Given records START

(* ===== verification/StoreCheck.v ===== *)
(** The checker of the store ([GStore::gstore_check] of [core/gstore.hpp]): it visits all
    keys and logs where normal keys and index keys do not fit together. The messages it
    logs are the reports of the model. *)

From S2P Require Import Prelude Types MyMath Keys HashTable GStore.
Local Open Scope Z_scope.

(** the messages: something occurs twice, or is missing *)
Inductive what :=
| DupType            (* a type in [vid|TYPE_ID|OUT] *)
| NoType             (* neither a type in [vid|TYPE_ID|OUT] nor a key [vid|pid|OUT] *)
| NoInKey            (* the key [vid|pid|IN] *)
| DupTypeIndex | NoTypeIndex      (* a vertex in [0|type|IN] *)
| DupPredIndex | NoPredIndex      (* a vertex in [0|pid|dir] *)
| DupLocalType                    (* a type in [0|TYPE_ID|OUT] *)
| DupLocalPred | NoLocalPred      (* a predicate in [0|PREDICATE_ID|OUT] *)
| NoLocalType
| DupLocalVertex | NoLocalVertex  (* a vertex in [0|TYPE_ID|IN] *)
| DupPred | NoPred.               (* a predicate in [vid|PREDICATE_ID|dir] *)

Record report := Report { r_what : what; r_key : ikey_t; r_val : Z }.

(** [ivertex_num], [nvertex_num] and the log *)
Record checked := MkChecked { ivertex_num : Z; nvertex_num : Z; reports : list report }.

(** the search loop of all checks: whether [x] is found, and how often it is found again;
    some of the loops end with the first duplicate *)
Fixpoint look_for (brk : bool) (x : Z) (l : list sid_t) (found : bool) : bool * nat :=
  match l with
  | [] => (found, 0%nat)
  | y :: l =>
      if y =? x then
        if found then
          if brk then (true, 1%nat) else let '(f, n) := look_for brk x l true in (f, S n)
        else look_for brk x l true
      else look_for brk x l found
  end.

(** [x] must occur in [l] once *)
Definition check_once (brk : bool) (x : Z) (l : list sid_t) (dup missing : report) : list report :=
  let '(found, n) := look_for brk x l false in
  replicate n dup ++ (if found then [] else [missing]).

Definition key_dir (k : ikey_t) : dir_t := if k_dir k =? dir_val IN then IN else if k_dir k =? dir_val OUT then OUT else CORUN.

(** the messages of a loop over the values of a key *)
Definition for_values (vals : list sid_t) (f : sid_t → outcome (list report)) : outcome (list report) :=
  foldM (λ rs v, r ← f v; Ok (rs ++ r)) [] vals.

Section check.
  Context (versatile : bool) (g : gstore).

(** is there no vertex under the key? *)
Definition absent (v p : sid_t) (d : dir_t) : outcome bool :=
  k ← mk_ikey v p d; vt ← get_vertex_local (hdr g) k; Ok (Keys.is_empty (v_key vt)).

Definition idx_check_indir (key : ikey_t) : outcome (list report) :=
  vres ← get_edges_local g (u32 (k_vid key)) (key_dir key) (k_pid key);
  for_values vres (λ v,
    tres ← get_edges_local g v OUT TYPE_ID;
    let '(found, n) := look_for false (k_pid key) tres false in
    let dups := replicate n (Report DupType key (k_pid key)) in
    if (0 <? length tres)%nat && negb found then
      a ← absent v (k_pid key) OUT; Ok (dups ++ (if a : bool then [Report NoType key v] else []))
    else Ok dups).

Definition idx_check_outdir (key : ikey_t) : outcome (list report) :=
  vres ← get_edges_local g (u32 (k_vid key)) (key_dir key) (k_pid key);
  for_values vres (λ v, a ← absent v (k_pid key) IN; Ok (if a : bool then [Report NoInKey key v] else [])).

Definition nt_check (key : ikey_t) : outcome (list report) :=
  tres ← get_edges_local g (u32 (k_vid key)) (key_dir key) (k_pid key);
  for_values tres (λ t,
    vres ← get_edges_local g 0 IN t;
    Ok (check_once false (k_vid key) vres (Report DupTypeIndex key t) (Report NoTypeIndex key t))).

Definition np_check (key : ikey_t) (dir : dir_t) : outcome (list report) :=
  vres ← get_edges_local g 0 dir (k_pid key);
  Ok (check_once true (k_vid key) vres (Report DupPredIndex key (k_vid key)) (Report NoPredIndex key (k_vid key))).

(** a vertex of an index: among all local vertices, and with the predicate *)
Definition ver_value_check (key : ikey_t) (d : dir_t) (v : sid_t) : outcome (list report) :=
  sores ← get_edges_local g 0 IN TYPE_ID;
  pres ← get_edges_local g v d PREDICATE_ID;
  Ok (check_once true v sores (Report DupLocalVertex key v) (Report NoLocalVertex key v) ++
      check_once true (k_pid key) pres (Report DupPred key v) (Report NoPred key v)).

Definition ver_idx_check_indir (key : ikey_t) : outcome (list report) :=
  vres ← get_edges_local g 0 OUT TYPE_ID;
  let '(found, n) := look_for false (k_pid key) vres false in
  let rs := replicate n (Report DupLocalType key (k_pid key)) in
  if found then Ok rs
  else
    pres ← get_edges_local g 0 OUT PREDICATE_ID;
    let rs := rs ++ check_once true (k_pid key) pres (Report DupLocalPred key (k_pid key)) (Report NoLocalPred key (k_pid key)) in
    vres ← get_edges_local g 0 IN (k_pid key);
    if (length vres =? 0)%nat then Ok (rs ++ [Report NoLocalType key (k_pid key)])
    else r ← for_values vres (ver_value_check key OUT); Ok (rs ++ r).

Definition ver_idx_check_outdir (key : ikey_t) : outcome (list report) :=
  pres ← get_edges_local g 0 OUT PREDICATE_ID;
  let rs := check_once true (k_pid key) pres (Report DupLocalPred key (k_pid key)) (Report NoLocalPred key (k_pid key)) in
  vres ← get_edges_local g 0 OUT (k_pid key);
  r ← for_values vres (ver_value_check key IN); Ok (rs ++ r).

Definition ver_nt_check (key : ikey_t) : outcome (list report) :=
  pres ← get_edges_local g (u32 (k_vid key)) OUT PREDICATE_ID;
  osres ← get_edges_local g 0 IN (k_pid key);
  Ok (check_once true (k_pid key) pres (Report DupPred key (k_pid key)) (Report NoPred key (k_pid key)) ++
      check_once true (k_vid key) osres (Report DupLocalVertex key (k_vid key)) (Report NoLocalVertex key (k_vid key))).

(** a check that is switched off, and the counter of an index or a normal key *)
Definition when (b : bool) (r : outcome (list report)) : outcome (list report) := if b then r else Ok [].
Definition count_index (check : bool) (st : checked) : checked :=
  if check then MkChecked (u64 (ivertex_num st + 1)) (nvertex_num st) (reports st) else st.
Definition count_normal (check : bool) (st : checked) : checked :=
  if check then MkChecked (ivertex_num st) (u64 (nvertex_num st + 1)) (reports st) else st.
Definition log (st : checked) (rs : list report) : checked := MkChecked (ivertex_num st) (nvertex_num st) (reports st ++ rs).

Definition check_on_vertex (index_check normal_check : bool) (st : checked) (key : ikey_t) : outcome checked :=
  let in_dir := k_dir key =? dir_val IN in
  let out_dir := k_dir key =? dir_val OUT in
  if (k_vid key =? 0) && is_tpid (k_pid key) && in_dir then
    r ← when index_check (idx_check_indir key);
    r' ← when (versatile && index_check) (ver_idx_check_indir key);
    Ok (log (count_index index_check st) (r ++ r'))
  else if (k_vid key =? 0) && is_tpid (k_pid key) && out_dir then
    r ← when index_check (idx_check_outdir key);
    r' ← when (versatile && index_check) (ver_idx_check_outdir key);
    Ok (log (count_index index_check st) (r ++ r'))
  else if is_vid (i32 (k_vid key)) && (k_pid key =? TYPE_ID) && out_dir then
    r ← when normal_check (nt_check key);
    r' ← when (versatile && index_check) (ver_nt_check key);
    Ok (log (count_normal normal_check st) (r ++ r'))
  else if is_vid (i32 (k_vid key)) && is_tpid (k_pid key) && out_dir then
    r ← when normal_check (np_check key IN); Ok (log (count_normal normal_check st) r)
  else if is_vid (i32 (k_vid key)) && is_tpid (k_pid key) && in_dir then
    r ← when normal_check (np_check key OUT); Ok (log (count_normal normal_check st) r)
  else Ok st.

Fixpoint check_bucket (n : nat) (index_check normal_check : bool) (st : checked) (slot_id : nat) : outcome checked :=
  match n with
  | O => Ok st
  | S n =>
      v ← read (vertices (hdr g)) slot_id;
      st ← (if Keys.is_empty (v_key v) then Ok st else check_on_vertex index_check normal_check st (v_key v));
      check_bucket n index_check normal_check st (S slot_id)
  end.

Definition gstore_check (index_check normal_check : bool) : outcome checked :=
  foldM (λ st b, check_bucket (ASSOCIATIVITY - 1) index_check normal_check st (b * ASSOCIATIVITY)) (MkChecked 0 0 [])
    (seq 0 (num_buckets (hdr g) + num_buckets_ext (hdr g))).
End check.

Given records END
Given records START

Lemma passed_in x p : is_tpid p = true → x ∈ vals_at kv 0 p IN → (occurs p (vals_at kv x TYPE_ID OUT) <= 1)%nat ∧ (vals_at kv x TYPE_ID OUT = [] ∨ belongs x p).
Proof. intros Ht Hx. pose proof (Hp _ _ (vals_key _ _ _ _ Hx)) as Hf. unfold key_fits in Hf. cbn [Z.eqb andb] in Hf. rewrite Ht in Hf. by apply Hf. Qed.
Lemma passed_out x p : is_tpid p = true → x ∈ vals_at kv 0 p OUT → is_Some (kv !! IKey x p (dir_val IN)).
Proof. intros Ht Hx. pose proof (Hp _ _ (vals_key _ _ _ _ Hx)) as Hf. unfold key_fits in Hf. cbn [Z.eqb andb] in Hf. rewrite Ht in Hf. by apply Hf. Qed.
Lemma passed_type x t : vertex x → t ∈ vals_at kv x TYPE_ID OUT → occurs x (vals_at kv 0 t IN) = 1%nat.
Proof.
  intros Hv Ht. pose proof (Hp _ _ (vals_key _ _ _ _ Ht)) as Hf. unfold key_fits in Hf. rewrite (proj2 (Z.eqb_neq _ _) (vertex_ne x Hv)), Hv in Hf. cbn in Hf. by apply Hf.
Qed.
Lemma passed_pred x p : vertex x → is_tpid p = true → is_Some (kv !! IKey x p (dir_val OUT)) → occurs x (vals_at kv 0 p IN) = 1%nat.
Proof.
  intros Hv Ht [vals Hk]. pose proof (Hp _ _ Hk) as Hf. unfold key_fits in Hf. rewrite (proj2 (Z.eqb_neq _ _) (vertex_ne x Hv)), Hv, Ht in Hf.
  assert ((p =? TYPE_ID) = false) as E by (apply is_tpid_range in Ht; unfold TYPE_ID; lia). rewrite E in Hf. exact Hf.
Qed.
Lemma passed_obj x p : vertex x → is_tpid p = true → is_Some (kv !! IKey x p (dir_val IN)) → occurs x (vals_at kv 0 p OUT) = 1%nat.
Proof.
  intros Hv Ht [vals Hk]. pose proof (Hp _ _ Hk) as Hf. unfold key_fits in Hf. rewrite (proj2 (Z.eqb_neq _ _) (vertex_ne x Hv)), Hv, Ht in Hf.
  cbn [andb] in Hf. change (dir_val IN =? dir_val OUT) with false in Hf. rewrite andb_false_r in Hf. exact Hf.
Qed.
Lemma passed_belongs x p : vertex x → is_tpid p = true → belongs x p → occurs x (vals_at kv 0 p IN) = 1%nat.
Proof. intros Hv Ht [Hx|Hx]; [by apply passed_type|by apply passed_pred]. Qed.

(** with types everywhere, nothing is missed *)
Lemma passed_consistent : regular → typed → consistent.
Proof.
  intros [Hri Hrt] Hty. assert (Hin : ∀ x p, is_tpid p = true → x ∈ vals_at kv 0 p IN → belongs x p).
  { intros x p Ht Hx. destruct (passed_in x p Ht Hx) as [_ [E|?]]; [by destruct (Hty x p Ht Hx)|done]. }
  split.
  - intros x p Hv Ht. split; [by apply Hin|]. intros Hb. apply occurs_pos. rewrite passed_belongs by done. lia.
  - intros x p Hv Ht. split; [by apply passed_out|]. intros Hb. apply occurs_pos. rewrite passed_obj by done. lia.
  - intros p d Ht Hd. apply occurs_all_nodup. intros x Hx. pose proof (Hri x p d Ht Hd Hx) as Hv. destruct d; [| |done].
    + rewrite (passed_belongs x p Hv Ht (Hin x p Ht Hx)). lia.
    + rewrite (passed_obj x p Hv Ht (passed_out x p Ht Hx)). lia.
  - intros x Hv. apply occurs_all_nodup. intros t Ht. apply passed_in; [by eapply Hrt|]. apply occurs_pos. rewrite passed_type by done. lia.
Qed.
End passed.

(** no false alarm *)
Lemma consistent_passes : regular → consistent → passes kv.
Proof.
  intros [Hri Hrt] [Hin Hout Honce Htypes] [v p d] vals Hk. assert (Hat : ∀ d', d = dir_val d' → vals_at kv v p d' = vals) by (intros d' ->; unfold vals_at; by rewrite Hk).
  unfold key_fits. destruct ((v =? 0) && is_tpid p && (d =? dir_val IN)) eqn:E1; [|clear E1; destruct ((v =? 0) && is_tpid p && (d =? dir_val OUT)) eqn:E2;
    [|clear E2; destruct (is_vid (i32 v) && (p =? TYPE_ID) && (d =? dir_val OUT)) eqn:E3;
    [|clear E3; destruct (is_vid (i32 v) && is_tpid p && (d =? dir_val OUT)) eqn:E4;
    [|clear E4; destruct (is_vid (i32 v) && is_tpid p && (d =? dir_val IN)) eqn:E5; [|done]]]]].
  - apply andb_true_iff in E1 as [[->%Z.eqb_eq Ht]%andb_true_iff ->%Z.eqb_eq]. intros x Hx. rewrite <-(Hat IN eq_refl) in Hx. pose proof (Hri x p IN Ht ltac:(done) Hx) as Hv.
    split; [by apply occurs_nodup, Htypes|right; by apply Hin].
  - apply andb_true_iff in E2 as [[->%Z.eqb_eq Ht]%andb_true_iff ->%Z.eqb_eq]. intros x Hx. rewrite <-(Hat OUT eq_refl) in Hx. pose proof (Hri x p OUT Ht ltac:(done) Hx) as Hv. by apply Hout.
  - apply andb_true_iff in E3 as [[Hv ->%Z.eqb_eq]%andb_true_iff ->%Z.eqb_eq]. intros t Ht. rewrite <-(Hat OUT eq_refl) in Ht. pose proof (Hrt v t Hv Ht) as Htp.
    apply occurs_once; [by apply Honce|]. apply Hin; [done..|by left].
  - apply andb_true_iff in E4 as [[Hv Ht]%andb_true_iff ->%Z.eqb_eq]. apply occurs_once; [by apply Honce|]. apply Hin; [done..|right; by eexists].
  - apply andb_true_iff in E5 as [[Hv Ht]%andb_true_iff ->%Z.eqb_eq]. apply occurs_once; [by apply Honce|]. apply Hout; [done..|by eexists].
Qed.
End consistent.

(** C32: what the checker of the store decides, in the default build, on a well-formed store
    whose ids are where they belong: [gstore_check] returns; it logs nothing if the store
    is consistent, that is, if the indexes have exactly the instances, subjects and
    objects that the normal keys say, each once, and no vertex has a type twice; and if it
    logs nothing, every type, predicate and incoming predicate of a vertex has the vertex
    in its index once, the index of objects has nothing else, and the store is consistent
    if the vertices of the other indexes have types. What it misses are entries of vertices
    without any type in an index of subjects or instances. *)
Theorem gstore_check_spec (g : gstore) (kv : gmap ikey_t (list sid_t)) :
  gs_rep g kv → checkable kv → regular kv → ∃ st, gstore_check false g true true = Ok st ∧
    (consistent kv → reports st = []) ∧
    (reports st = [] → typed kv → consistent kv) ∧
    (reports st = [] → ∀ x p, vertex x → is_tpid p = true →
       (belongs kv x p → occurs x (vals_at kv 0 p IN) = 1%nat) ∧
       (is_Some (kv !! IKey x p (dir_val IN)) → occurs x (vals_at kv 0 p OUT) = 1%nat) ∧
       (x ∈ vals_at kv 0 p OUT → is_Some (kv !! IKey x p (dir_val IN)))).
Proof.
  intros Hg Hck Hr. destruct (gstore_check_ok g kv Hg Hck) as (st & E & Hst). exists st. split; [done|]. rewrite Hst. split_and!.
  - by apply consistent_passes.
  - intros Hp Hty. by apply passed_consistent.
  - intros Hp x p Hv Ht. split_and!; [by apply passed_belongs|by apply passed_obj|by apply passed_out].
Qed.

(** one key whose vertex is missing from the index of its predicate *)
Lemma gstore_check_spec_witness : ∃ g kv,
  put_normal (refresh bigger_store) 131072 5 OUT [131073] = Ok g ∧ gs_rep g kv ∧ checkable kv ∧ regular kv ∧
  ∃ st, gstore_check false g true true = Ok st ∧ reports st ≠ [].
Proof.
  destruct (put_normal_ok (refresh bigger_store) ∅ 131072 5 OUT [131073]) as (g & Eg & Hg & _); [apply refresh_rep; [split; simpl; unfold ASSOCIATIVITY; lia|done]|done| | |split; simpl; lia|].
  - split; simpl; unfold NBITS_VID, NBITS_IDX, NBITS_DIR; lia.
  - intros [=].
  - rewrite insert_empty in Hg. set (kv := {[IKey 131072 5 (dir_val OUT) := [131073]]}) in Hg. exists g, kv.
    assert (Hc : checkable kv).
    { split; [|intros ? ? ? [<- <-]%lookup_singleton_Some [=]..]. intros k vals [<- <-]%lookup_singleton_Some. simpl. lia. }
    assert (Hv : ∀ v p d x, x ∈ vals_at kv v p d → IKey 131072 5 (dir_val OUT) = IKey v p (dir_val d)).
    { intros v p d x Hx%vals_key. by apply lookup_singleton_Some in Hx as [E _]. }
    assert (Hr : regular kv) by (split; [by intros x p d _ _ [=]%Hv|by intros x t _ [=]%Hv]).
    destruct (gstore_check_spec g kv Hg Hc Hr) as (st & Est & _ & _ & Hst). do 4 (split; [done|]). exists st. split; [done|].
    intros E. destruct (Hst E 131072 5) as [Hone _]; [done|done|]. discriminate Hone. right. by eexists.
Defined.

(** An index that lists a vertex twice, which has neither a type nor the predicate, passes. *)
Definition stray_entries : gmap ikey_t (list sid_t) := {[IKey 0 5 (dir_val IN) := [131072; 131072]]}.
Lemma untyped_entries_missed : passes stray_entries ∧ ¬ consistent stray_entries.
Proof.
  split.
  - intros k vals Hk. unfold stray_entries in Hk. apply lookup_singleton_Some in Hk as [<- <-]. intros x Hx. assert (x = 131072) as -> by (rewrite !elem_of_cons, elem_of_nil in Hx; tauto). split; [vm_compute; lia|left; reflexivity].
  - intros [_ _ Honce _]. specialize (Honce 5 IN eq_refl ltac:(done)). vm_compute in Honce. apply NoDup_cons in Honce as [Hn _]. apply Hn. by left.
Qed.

Given records END

Begin at the line that has "End passed." in the entries above; stop after the line that has "[|clear E2; destruct". Transcribe exactly those lines and no others.

End passed.

(** no false alarm *)
Lemma consistent_passes : regular → consistent → passes kv.
Proof.
  intros [Hri Hrt] [Hin Hout Honce Htypes] [v p d] vals Hk. assert (Hat : ∀ d', d = dir_val d' → vals_at kv v p d' = vals) by (intros d' ->; unfold vals_at; by rewrite Hk).
  unfold key_fits. destruct ((v =? 0) && is_tpid p && (d =? dir_val IN)) eqn:E1; [|clear E1; destruct ((v =? 0) && is_tpid p && (d =? dir_val OUT)) eqn:E2;
    [|clear E2; destruct (is_vid (i32 v) && (p =? TYPE_ID) && (d =? dir_val OUT)) eqn:E3;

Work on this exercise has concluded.